Over the next few weeks, I have a list of, geeze, dozens of people who I want to talk with who have been thinking about teaching web literacy way longer than I have. There’s enough knowledge worth sponging there that I’m even going to get over my phone aversion. Some of these will probably be worth face-to-face followups as well.
I want to make sure I have a clear agenda to make good use of this time, so here are the set of questions I’m currently thinking of having on hand. (Obviously some customized questions for certain folks.)
- Intro: web literacy, what I’m doing, where I’m at.
- What are you doing? Where are the intersections?
- Blog, etc. link for me to learn more
- What web skills do you think everyone should know?
- Who else should I talk to?
- How would you measure “success”? (Not “knowledge successfully obtained” but rather “goal of web literacy achieved”)
I’m sure after one or two of these, this list will be twice as long. What am I missing?

* “If there was one page you could get everyone in ed-tech to read, what would it be?”
* “If there was one empirically-grounded fact you could get everyone in ed-tech to learn, what would it be?”
(Basically, what’s in the “Physics for Presidents” version of educational technology / teaching people the web?)

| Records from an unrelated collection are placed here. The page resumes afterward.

(* ===== verification/Asm.v ===== *)
(** * The assembly of the kernel: trapasm.S, vectors.pl, swtch.S, usys.S, initcode.S

    The code of each file is a list of instructions of X86.v; labels are parameters.
    The C functions that it calls are parameters too, which keep the stack.

    [trap_frame_ok]: what [trap] finds on the kernel's stack is struct trapframe of
    x86.h with the state of the interrupted program.  [trapret_ok]: [trapret] gives the
    program the registers in the frame; so an interrupt is not seen by the
    program ([trap_roundtrip]).  [swtch_ok]: what is left on a stack is
    struct context, and the registers of the other one are loaded; so a call of [swtch]
    returns when its context is switched to ([swtch_returns]).
    [process_starts]: the stack that [allocproc] prepares leads to user mode.
    [stub_returns]: a system call of usys.S.  [initcode_exec]: the first one. *)

From S2P Require Import Prelude Params Phys Sleeplock Spinlock BlockDev Tx Fs Kalloc Vm File Proc Syscall Exec Sysfile Trapc Start X86.

(** ** trapasm.S and vectors.pl *)

(** The vectors for which the processor pushes an error code. *)
Definition has_err (n : Z) : bool := (n =? 8) || ((10 <=? n) && (n <=? 14)) || (n =? 17).
Definition vector (n : Z) : list instr := (if has_err n then [] else [PUSHI 0]) ++ [PUSHI n].

Definition alltraps : list instr :=
  [PUSHS DS; PUSHS ES; PUSHS FS; PUSHS GS; PUSHAL;
   MOVW (Z.shiftl SEG_KDATA 3) EAX; MOVS EAX DS; MOVS EAX ES; PUSH ESP].
(** After the call of [trap]. *)
Definition alltraps_end : list instr := [ADDI 4 ESP].
Definition trapret : list instr := [POPAL; POPS GS; POPS FS; POPS ES; POPS DS; ADDI 8 ESP; IRET].

(** What the processor does with an interrupt through the gate [g], from a program that
    runs with less privilege: the stack is the one in the task state. *)
Definition gated (g : gatedesc) (s : x86) : x86 :=
  set_eip (gd_off g) (set_sg CS (gd_cs g) (if gd_trap g then s else set_eflags (Z.land (eflags s) (Z.lnot FL_IF)) s)).
Definition deliver (g : gatedesc) (err : option Z) (ss0 esp0 : Z) (s : x86) : x86 :=
  let s1 := if Z.land (sg s CS) 3 =? 0 then s else pushes [sg s SS; gp s ESP] (set_sg SS ss0 (set_gp ESP esp0 s)) in
  gated g (pushes ([eflags s; sg s CS; eip s] ++ match err with Some e => [e] | None => [] end) s1).
(* ===== verification/Image.v ===== *)
(** * What mkfs puts in the image

    The invariant of mkfs: a map [own] says to which file, and to which place in
    it, a block belongs; every file has its bytes in the blocks it owns, blocks
    that are not taken yet are zero.  [iappend] appends to one file and leaves
    the others alone; from this follow the contents of the image. *)

From S2P Require Import Prelude Params BlockDev Sleeplock Fs FsFile Dinode Usys Printf Mkfs.

(** The values of a [struct dinode]; the other fields are not used by mkfs. *)
Record din_ok (i : inode) : Prop := {
  di_mem : i_dev i = 0 ∧ i_inum i = 0 ∧ i_ref i = 0 ∧ i_lock i = mksl false 0 0 [] ∧ i_valid i = 0;
  di_range :> din_range i }.

Lemma dinode_get_put0 d o i : din_ok i → (o + 64 ≤ length d)%nat → dinode_get (dinode_put d o i) o inode0 = i.
Proof.
  intros [Hm Hr] Hl. rewrite (dinode_get_put _ _ _ _ Hr Hl).
  clear -Hm. destruct i, Hm as (? & ? & ? & ? & ?). unfold stored. simpl in *. by subst.
Qed.

(** ** The numbers of the layout *)

Lemma xint_u32 x : xint x = u32 x.
Proof.
  unfold xint, get32, u32, u8. cbn [slice drop take le_val]. rewrite !Z.shiftr_div_pow2 by lia.
  change (2 ^ 8) with 256. change (2 ^ 16) with 65536. change (2 ^ 24) with 16777216. lia.
Qed.

Lemma xshort_u16 x : xshort x = u16 x.
Proof.
  unfold xshort, get16, u16, u8. cbn [slice drop take le_val]. rewrite !Z.shiftr_div_pow2 by lia.
  change (2 ^ 8) with 256. lia.
Qed.

Lemma xint_small x : 0 ≤ x < 4294967296 → xint x = x.
Proof. intros H. rewrite xint_u32. by apply u32_small. Qed.

Lemma nmeta_59 : nmeta = 59.
Proof. reflexivity. Qed.

Lemma mk_sb_eq : mk_sb = {| sb_size := 1000; sb_nblocks := 941; sb_ninodes := 200; sb_nlog := 30;
  sb_logstart := 2; sb_inodestart := 32; sb_bmapstart := 58 |}.
Proof. reflexivity. Qed.

(** The image as the kernel sees it. *)
Definition view_of (img : list (list Z)) : bview := mkv img img ∅ ∅ [].
Notation blkof img b := (blk (view_of img) b).

Lemma blk_put img b b' d : 0 ≤ b → 0 ≤ b' → (Z.to_nat b < length img)%nat →
  blkof (<[Z.to_nat b := d]> img) b' = if decide (b' = b) then d else blkof img b'.
Proof.
  intros H0 H1 Hl. unfold blk, view_of. simpl. destruct (decide (b' = b)) as [->|Hne].
  - by rewrite list_lookup_insert_eq.
  - by rewrite list_lookup_insert_ne by lia.
Qed.

(** ** The blocks of a file *)

(** The owner of a block: the number of the inode, and the number of the block
    in the file, or -1 for the indirect block. *)
Notation owner := (Z → option (Z * Z)).

Definition give (b : Z) (p : Z * Z) (own : owner) : owner := λ b', if decide (b' = b) then Some p else own b'.
(* ===== verification/KernelBoot.v ===== *)
(** * The kernel on a file system made by mkfs

    [fs_start] is what the kernel does with the disk before the first system
    call: [binit] in main, then [iinit] and [initlog] in the first process.  The
    image of [mkfs_main] is booted, and the files that were given to mkfs are
    found by their paths and read back through namei, ilock and readi. *)

From S2P Require Import Prelude Params Strings BlockDev Sleeplock Bio Tx Log LogStack Fs FsFile Dir Icache DirSpec Usys Printf Mkfs Image MkfsImage MkfsKernel.

(** ** Starting *)

Definition sb_zero : superblock := Build_superblock 0 0 0 0 0 0 0.

Section start.
Context (me : Z).
#[local] Instance kernel_blocks : BlockOps bstate := bio_ops me.
#[local] Instance kernel_disk : @BlockSpec bstate kernel_blocks := bio_spec me.
Notation T := (lstate (D := bstate)).
#[local] Instance kernel_ops : TxOps T := @log_ops bstate kernel_blocks.
#[local] Instance kernel_spec : @TxSpec T kernel_ops := @log_txspec bstate kernel_blocks kernel_disk 2 30.
Implicit Types (v : bview) (s : fsstate (T := T)).

(** The globals of fs.c and log.c before. *)
Definition fs_zero (b : bstate) : fsstate := mkfs sb_zero false (replicate (Z.to_nat NINODE) inode0) (mkls log0 b []).

(** [forkret], in the first process. *)
Definition forkret_fs : M (fsstate (T := T)) unit := iinit ROOTDEV;; on_tx (initlog ROOTDEV).

(** [binit] in main, then [forkret]. *)
Definition fs_start (dk : list (list Z)) : result (fsstate (T := T)) unit :=
  match binit (bstart dk) with
  | Ok _ b => forkret_fs (fs_zero b)
  | Panic msg => Panic msg
  | Blocked c b => Blocked c (fs_zero b)
  | Undef => Undef
  | NoFuel => NoFuel
  end.

(** The locks of the inodes are already free. *)
Lemma iinit_locks b :
  for_each (Z.to_nat NINODE) 0 (λ i, iset (Z.to_nat i) (set_ilock initsleeplock)) (fs_zero b) = Ok tt (fs_zero b).
Proof.
  destruct (for_each_inv (λ _ s, s = fs_zero b) (λ i, iset (Z.to_nat i) (set_ilock initsleeplock)) (Z.to_nat NINODE) 0 (fs_zero b) eq_refl)
    as (s' & E & ->); [|done].
  intros i s1 Hi ->. exists (fs_zero b). split; [|done].
  assert (Hl : ic_inode (fs_zero b) !! Z.to_nat i = Some inode0) by (apply lookup_replicate_2; lia).
  rewrite (iset_ok _ _ _ _ Hl). f_equal. by apply upd_ino_id.
Qed.

Lemma iinit_ok b v b1 : brepr b v → v_held v = ∅ → v_pins v = ∅ → v_cont v !! 1%nat = Some b1 →
  ∃ b', iinit ROOTDEV (fs_zero b) = Ok tt (set_sb (sb_of_bytes b1) (fs_zero b')) ∧ brepr b' v.
Proof.
  intros R He Hp Hb. destruct (readsb_ok b v b1 R He Hp Hb) as (b' & E & R').
  exists b'. split; [|done]. unfold iinit. rewrite bind_modify. mstep (iinit_locks b : _ (set_ic_lock false (fs_zero b)) = _).
  unfold readsb_fs. assert (Et : readsb tx_bread tx_data tx_brelse ROOTDEV (fs_tx (fs_zero b)) = Ok (sb_of_bytes b1) (mkls log0 b' [])).
  { unfold readsb in *. apply bind_inv_ok in E as (h & x1 & E1 & E). mstep (on_disk_ok _ (mkls log0 b []) _ x1 E1).
    apply bind_inv_ok in E as (d & x2 & E2 & E). mstep (on_disk_ok _ (mkls log0 x1 []) _ x2 E2).
    apply bind_inv_ok in E as ([] & x3 & E3 & E). mstep (on_disk_ok _ (mkls log0 x2 []) _ x3 E3).
    exact (f_equal (λ r, match r with Ok a x => Ok a (mkls log0 x []) | _ => Undef end) E). }
  by mstep (on_tx_ok _ _ _ _ Et).
Qed.

Lemma geom_mk : geom mk_sb 1000.
Proof.
  split; change (sb_size mk_sb) with 1000; change (sb_inodestart mk_sb) with 32; change (sb_bmapstart mk_sb) with 58;
    change (sb_ninodes mk_sb) with 200; try lia.
  - split; [lia|]. intros i Hi. unfold IBLOCK. change (sb_inodestart mk_sb) with 32. change IPB with 8. lia.
  - by vm_compute.
  - unfold tx_home, kernel_spec, log_txspec, in_log. lia.
  - intros n Hn. unfold tx_home, kernel_spec, log_txspec, in_log. lia.
Qed.

(** The cache after the start. *)
Lemma icok_zero t v : trepr t v 0 → length (v_disk v) = 1000%nat → v_held v = ∅ →
  icok (mkfs mk_sb false (replicate (Z.to_nat NINODE) inode0) t) v 0.
Proof.
  intros R Hl He. split; cbn [fs_tx fs_sb ic_lock ic_inode]; try done.
  - rewrite Hl. apply geom_mk.
  - intros ip i Hi. apply lookup_replicate in Hi as [-> _]. split; simpl; (done || lia || auto).
  - intros ip ip' i i' Hi _ Hr. apply lookup_replicate in Hi as [-> _]. simpl in Hr. lia.
Qed.
(** The body of the sequential [for (const item of helmChartKeys)]. *)
Definition sequentialItem (w : Collaborators) (doc : Listing) (item : string)
    (tableRows : list Row) : M (list Row) :=
  match unrapYamlbyKey doc item with
  | None => noListingEntry
  | Some yamlitem =>
      let listingYamlDir := ListingYamlKeys.dir yamlitem in
      let listingYamlRelativePath := ListingYamlKeys.relativePath yamlitem in
      let dir := path_parse listingYamlDir in
      enabled <- utils.isFunctionEnabled w dir helmChartDependencyUpdate true ;;
      if enabled then
        emit (call_DependencyUpdate dir) ;;
        _ <- await (DependencyUpdate w dir) ;;
        ret (tableRows ++ [[item; updated; listingYamlRelativePath]])%list
      else
        ret (tableRows ++ [[item; disabledMark; listingYamlRelativePath]])%list
  end.

(** The [if (parallelInput) ... else ...] that fills [tableRows]. *)
Definition collectRows (w : Collaborators) (parallelInput : bool) (doc : Listing) : M (list Row) :=
  let helmChartKeys := Object_keys doc in
  if parallelInput then
    emit (core_info "Running helm dependency update in parallel mode") ;;
    promises <- map_async (parallelItem w doc) helmChartKeys ;;
    Promise_all (settleTime w) promises
  else
    emit (core_info "Running helm dependency update in sequential mode") ;;
    for_of helmChartKeys (sequentialItem w doc) [].

Definition legend : string :=
  "✅ = Helm Chart Dependencies Updated " ++ nl ++
  " :heavy_exclamation_mark: = Update Disabled by " ++ ciConfigYaml.

Definition parallelInput (w : Collaborators) : bool :=
  String.eqb (toLowerCase (core_getInput w "parallel")) "true".

(** The [try] block. *)
Definition body (w : Collaborators) : M unit :=
  let GITHUB_WORKSPACE := String_ (process_env w constants.GITHUB_WORKSPACE) in
  utils.assertNullOrEmpty GITHUB_WORKSPACE
    ("Missing env `" ++ constants.GITHUB_WORKSPACE ++ "`!") ;;
  let pathGitRepository := path_parse GITHUB_WORKSPACE in
  helmChartListingFileContent <- await (getListingFileContent w pathGitRepository) ;;
  helmChartListingYamlDoc <- await (yaml_parse w helmChartListingFileContent) ;;
  let parallelInput := parallelInput w in
  emit (core_startGroup "Helm Dependency Update") ;;
  let summaryRawContent :=
    "<details><summary>Found following Helm Charts...</summary>" ++ nl ++ nl ++
    "```yaml" ++ nl ++ yaml_stringify w helmChartListingYamlDoc ++ nl ++ "```" ++
    nl ++ nl ++ "</details>" in
  emit (summary_addHeading "Helm Chart Dependency Update Results") ;;
  emit (summary_addRaw summaryRawContent) ;;
  tableRows <- collectRows w parallelInput helmChartListingYamlDoc ;;
  emit (summary_addTable tableHeader tableRows) ;;
  emit summary_addBreak ;;
  emit (summary_addDetails "Legende" legend) ;;
  summary_write_await w ;;
  emit core_endGroup.

Definition run (w : Collaborators) : M unit :=
  try_catch (body w) failOnError.

End HelmDependencyUpdate.

(** ** helm-test: [processChart] and [run] *)

Module HelmTest.

Inductive Status : Type := passed | failed | skipped | disabled.

Record TestResult : Type := mkResult {
  chart : string;
  status : Status;
  reason : option string;
  relativePath : string
}.

Definition isFailed (r : TestResult) : bool :=
  match status r with failed => true | _ => false end.
Definition isPassed (r : TestResult) : bool :=
  match status r with passed => true | _ => false end.
Definition isSkipped (r : TestResult) : bool :=
  match status r with skipped => true | _ => false end.
Definition isDisabled (r : TestResult) : bool :=
  match status r with disabled => true | _ => false end.

(** The [options] array [processChart] builds from [.ci.config.yaml]. *)
Definition unittestOptions (w : Collaborators) (dir : string) : list string :=
  let pipelineOptions := readPipelineFeatureOptions w dir helmChartTest in
  match pipelineOptions with
  | Some optionsDoc =>
      if unrapOption optionsDoc "--update-snapshot" false
      then ["--update-snapshot"] else []
  | None => []
  end.

(** Process a single Helm chart for unittest. *)
Definition processChart (w : Collaborators) (item : string) (helmChartListingYamlDoc : Listing)
    (outputDir : string) : M TestResult :=
  match unrapYamlbyKey helmChartListingYamlDoc item with
  | None => noListingEntry
  | Some yamlitem =>
      let listingYamlDir := ListingYamlKeys.dir yamlitem in
      let listingYamlRelativePath := ListingYamlKeys.relativePath yamlitem in
      let dir := path_parse listingYamlDir in
      enabled <- utils.isFunctionEnabled w dir helmChartTest true ;;
      if negb enabled then
        ret {| chart := item; status := disabled;
               reason := Some "Disabled by .ci.config.yaml";
               relativePath := listingYamlRelativePath |}
      else
        let options := unittestOptions w dir in
        let chartOutputDir := path_join outputDir item in
        emit (call_unittest dir chartOutputDir options) ;;
        result <- await (unittest w dir chartOutputDir options) ;;
        if andb (Z.eqb (exitCode result) (-1))
                (String.eqb (stderr result) "No tests directory found") then
          ret {| chart := item; status := skipped;
                 reason := Some "No tests directory";
                 relativePath := listingYamlRelativePath |}
        else if Z.eqb (exitCode result) 0 then
          ret {| chart := item; status := passed;
                 reason := None;
                 relativePath := listingYamlRelativePath |}
        else
          ret {| chart := item; status := failed;
                 reason := Some (or_ (or_ (stderr result) (stdout result)) "Unknown error");
                 relativePath := listingYamlRelativePath |}
  end.

Definition statusIcon (s : Status) : string :=
  match s with
  | passed => "✅"
  | failed => "❌"
  | skipped => "⏭️"
  | disabled => ":heavy_exclamation_mark:"
  end.

Definition legend : string :=
  "✅ = Tests passed" ++ nl ++
  "❌ = Tests failed" ++ nl ++
  "⏭️ = Skipped (no tests directory)" ++ nl ++
  ":heavy_exclamation_mark: = Disabled by " ++ ciConfigYaml.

Good questions to start w/. I’d modify / add:
* What web skills do you think everyone should know? **WHY? TO WHAT END?*
* Some variation on:
-> What skills do you teach?
-> How do you teach the ‘essential skills’ listed above?
-> What are some good routes to the ‘essential skills’ listed above?
-> Do you know of sneaky and effective ways to embed learning these skills into other experiences (e.g. learning HTML by setting up a blog for your course on pop stars)?
I flag this second part because alot of people are *teaching* code and web stuff at a grassroots level with out any abstract analysis of what skills they want people to know. In my experience, it’s hard for these people to answer your ‘what web skills’ question concisely.
So, in this case it’s important to ask about the teaching and then infer about skills. Likely involves a huge bunch of raw data collecting from people, then a pattern analysis against what they say and do.
Flip side, I think some of the computational literacy and academic people will be good at your ‘what web skills’ question but may not have experience on teaching / mentoring at grassroots level. So, good to see which of them have concrete (and tested) ideas about grassroots pedagogy (ie. not in formal computer science classroom) that map onto their abstract analysis.
Note to self:
Add some questions (to certain applicable folks) about how they think about teaching CSers versus “normal” (non warped — haha) people.
I have a growing list of things that are leading me toward an understanding of what that essential knowledge might be. My list is really a set of symptoms though, not the knowledge itself, I think. For instance: we have a drupal website. People keep asking me what folder certain pages on the site are in. Or about finding orphaned pages. Or, when we were working with a theme designer to change our CSS, people stopped working on content thinking that we had outsourced the creation of the website. I had someone who was convinced that if he uploaded a column from a excel file, the system would get confused because two people have the same last name, and surely it would reverse them and give them each other’s grade. As if the system just copied and pasted a column like he would do by hand. So I sense that there is a massive disconnect on the subject of databases. I think we have a metaphor problem on this one. They are pinning other, physical experiences on this very non-physical thing, and it’s resulting in either a) confusion, b) paralysis, or c) distrust. It’s actually an obstacle to getting anything done. The ways in which they are able to innovate are entirely restricted by this lack of understanding, I have objective proof of that.
Okay, that’s kind of an aside I guess, but these experiences are what is leading me toward understanding that web literacy is a thing I need to address/needs to be addressed in my context. None of the people I was talking about above are students, they are all librarians or faculty.
Oh I think another thing, that is a symptom again and not an actual skill: people are scared to try things. They’re always afraid of breaking something by clicking the wrong thing. I think it’s part embarrassment and part shame. That lack of playfulness hurts people too.
I think “lack of playfulness hurts people” is right on!!
I think if we can get people to PLAY on the web, we’re more than halfway there.
I bet part of Rochelle’s problem is that people _have_ broken things by doing things that looked innocent at the time. The systems have to be forgiving enough that experimentation isn’t permanently painful, but way too often we only give people access to the production system, and we don’t give them an undo button.
+1 — experimentation all too often leads to “it doesn’t work, I don’t know why not, and I don’t even know where to start to figure out”, which discourages play. I think learning environments ought to be checkpointable like games…
Agree with the ability to undo–this is part of why the Hackasaurus X-Ray Goggles support infinite undo, so that any mistakes you made can easily be undone.
Undo/revert is also one of the first things I tell people when teaching them how to use a wiki or etherpad, to make them feel more secure about playing around and tinkering with things.